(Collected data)
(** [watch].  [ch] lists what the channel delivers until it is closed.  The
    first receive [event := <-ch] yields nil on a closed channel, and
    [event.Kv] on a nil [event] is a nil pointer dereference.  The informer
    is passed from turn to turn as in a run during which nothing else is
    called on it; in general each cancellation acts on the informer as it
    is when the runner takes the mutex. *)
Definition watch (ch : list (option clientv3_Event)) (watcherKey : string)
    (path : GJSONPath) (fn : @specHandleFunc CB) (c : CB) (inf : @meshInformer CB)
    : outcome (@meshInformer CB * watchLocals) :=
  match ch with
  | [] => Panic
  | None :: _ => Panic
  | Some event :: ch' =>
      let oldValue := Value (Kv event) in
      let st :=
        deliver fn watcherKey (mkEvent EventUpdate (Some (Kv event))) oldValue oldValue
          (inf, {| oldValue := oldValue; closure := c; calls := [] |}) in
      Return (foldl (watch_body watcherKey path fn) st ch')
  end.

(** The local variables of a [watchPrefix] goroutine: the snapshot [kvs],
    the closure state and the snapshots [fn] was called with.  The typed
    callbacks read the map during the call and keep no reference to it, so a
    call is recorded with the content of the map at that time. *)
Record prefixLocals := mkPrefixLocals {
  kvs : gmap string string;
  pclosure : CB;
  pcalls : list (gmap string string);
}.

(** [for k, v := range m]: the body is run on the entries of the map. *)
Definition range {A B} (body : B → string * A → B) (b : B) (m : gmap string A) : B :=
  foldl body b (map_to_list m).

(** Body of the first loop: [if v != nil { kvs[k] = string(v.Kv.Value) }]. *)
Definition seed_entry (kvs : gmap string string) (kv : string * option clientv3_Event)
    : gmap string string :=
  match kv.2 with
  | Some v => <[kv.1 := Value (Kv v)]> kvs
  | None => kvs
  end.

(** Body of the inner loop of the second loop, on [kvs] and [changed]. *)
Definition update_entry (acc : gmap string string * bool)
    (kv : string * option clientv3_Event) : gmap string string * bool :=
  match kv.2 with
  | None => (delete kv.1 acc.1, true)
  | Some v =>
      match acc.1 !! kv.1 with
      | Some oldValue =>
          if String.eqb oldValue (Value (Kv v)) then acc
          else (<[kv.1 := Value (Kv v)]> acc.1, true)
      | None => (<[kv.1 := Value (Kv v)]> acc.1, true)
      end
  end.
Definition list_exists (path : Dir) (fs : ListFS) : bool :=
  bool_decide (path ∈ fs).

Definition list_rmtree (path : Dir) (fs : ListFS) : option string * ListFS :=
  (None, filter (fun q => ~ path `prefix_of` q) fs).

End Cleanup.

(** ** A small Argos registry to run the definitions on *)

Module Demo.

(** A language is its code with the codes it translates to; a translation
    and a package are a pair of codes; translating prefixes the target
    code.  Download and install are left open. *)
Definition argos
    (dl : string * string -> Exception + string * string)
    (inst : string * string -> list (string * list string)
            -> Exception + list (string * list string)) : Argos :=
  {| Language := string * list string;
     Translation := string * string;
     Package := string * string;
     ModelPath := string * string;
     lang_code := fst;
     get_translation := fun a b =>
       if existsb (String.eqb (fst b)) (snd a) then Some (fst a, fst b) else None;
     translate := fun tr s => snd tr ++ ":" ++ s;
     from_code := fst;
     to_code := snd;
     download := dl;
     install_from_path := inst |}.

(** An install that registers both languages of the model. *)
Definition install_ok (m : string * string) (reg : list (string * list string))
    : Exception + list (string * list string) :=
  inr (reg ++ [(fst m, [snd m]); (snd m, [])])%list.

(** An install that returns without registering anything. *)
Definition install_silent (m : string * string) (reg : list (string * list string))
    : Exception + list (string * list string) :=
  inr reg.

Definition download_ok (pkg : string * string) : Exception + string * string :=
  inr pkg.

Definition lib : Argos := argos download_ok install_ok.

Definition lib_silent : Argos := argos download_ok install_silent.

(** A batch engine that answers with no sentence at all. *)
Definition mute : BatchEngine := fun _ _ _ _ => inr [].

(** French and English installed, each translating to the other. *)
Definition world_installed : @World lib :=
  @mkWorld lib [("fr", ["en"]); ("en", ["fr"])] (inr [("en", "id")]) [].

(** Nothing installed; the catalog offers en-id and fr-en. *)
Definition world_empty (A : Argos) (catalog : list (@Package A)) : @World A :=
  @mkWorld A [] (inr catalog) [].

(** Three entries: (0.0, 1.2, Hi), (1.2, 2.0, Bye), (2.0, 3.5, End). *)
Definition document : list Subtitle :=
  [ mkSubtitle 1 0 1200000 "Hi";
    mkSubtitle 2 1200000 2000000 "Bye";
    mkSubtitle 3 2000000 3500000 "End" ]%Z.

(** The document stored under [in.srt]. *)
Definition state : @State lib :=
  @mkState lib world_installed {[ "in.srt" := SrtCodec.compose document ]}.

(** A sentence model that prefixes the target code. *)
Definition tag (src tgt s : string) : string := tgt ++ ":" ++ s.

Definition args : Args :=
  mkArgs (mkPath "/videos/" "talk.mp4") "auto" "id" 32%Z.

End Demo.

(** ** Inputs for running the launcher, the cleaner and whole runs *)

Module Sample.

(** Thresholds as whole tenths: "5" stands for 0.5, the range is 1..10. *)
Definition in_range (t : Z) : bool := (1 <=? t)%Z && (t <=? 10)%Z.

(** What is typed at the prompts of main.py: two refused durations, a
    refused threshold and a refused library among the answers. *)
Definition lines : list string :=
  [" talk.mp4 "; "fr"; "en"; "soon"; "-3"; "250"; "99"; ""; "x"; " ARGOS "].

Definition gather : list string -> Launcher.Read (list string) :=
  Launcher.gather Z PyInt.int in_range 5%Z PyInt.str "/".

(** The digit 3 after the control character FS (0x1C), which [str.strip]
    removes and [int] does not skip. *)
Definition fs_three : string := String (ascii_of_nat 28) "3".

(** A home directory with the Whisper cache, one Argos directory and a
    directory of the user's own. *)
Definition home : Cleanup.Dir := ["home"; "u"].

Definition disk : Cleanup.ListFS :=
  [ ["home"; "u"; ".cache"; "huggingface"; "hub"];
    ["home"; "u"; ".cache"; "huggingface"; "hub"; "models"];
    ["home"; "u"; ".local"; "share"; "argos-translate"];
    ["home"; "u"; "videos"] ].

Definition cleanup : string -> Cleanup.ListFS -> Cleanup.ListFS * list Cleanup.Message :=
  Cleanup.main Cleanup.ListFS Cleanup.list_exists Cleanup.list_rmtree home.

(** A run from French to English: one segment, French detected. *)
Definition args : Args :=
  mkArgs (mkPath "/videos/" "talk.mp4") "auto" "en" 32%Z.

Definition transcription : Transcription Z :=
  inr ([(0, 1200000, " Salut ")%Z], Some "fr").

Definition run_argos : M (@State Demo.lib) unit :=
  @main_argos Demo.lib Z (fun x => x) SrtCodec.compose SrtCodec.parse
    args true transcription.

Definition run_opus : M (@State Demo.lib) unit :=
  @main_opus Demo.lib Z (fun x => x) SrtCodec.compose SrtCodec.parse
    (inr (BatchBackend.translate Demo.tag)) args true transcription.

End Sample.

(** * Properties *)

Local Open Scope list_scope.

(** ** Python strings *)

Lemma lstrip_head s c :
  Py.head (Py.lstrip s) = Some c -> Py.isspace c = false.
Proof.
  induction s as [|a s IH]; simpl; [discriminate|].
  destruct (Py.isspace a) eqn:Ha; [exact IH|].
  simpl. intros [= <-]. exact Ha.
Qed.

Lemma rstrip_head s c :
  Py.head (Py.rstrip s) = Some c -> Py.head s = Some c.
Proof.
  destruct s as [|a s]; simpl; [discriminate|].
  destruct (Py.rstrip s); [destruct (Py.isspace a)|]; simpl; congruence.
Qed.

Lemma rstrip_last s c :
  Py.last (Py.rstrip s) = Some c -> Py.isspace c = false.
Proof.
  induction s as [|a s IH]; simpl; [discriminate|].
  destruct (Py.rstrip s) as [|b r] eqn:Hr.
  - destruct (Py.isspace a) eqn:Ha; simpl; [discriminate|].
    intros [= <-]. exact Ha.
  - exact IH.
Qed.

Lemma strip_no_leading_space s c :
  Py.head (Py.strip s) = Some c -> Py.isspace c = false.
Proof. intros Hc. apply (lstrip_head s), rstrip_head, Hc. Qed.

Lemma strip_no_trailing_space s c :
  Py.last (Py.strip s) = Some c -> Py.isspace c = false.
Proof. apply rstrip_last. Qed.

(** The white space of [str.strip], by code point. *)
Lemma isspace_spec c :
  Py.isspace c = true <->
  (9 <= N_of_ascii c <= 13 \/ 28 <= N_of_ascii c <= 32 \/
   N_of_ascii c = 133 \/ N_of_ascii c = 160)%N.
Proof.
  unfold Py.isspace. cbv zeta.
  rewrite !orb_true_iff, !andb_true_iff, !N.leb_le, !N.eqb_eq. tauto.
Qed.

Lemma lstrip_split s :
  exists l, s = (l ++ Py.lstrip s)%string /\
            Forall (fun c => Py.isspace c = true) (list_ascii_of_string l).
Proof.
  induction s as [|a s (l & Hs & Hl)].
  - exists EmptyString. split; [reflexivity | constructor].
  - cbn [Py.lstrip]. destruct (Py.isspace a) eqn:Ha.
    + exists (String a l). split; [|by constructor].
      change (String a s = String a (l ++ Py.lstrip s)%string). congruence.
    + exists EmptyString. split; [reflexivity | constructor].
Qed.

◆ Work item: Begin at the first line of the records above and restate each line word for word, stopping after the line with "Definition update_entry (acc".

◆ Solution for this exercise:
(** [watch].  [ch] lists what the channel delivers until it is closed.  The
    first receive [event := <-ch] yields nil on a closed channel, and
    [event.Kv] on a nil [event] is a nil pointer dereference.  The informer
    is passed from turn to turn as in a run during which nothing else is
    called on it; in general each cancellation acts on the informer as it
    is when the runner takes the mutex. *)
Definition watch (ch : list (option clientv3_Event)) (watcherKey : string)
    (path : GJSONPath) (fn : @specHandleFunc CB) (c : CB) (inf : @meshInformer CB)
    : outcome (@meshInformer CB * watchLocals) :=
  match ch with
  | [] => Panic
  | None :: _ => Panic
  | Some event :: ch' =>
      let oldValue := Value (Kv event) in
      let st :=
        deliver fn watcherKey (mkEvent EventUpdate (Some (Kv event))) oldValue oldValue
          (inf, {| oldValue := oldValue; closure := c; calls := [] |}) in
      Return (foldl (watch_body watcherKey path fn) st ch')
  end.

(** The local variables of a [watchPrefix] goroutine: the snapshot [kvs],
    the closure state and the snapshots [fn] was called with.  The typed
    callbacks read the map during the call and keep no reference to it, so a
    call is recorded with the content of the map at that time. *)
Record prefixLocals := mkPrefixLocals {
  kvs : gmap string string;
  pclosure : CB;
  pcalls : list (gmap string string);
}.

(** [for k, v := range m]: the body is run on the entries of the map. *)
Definition range {A B} (body : B → string * A → B) (b : B) (m : gmap string A) : B :=
  foldl body b (map_to_list m).

(** Body of the first loop: [if v != nil { kvs[k] = string(v.Kv.Value) }]. *)
Definition seed_entry (kvs : gmap string string) (kv : string * option clientv3_Event)
    : gmap string string :=
  match kv.2 with
  | Some v => <[kv.1 := Value (Kv v)]> kvs
  | None => kvs
  end.

(** Body of the inner loop of the second loop, on [kvs] and [changed]. *)
Definition update_entry (acc : gmap string string * bool)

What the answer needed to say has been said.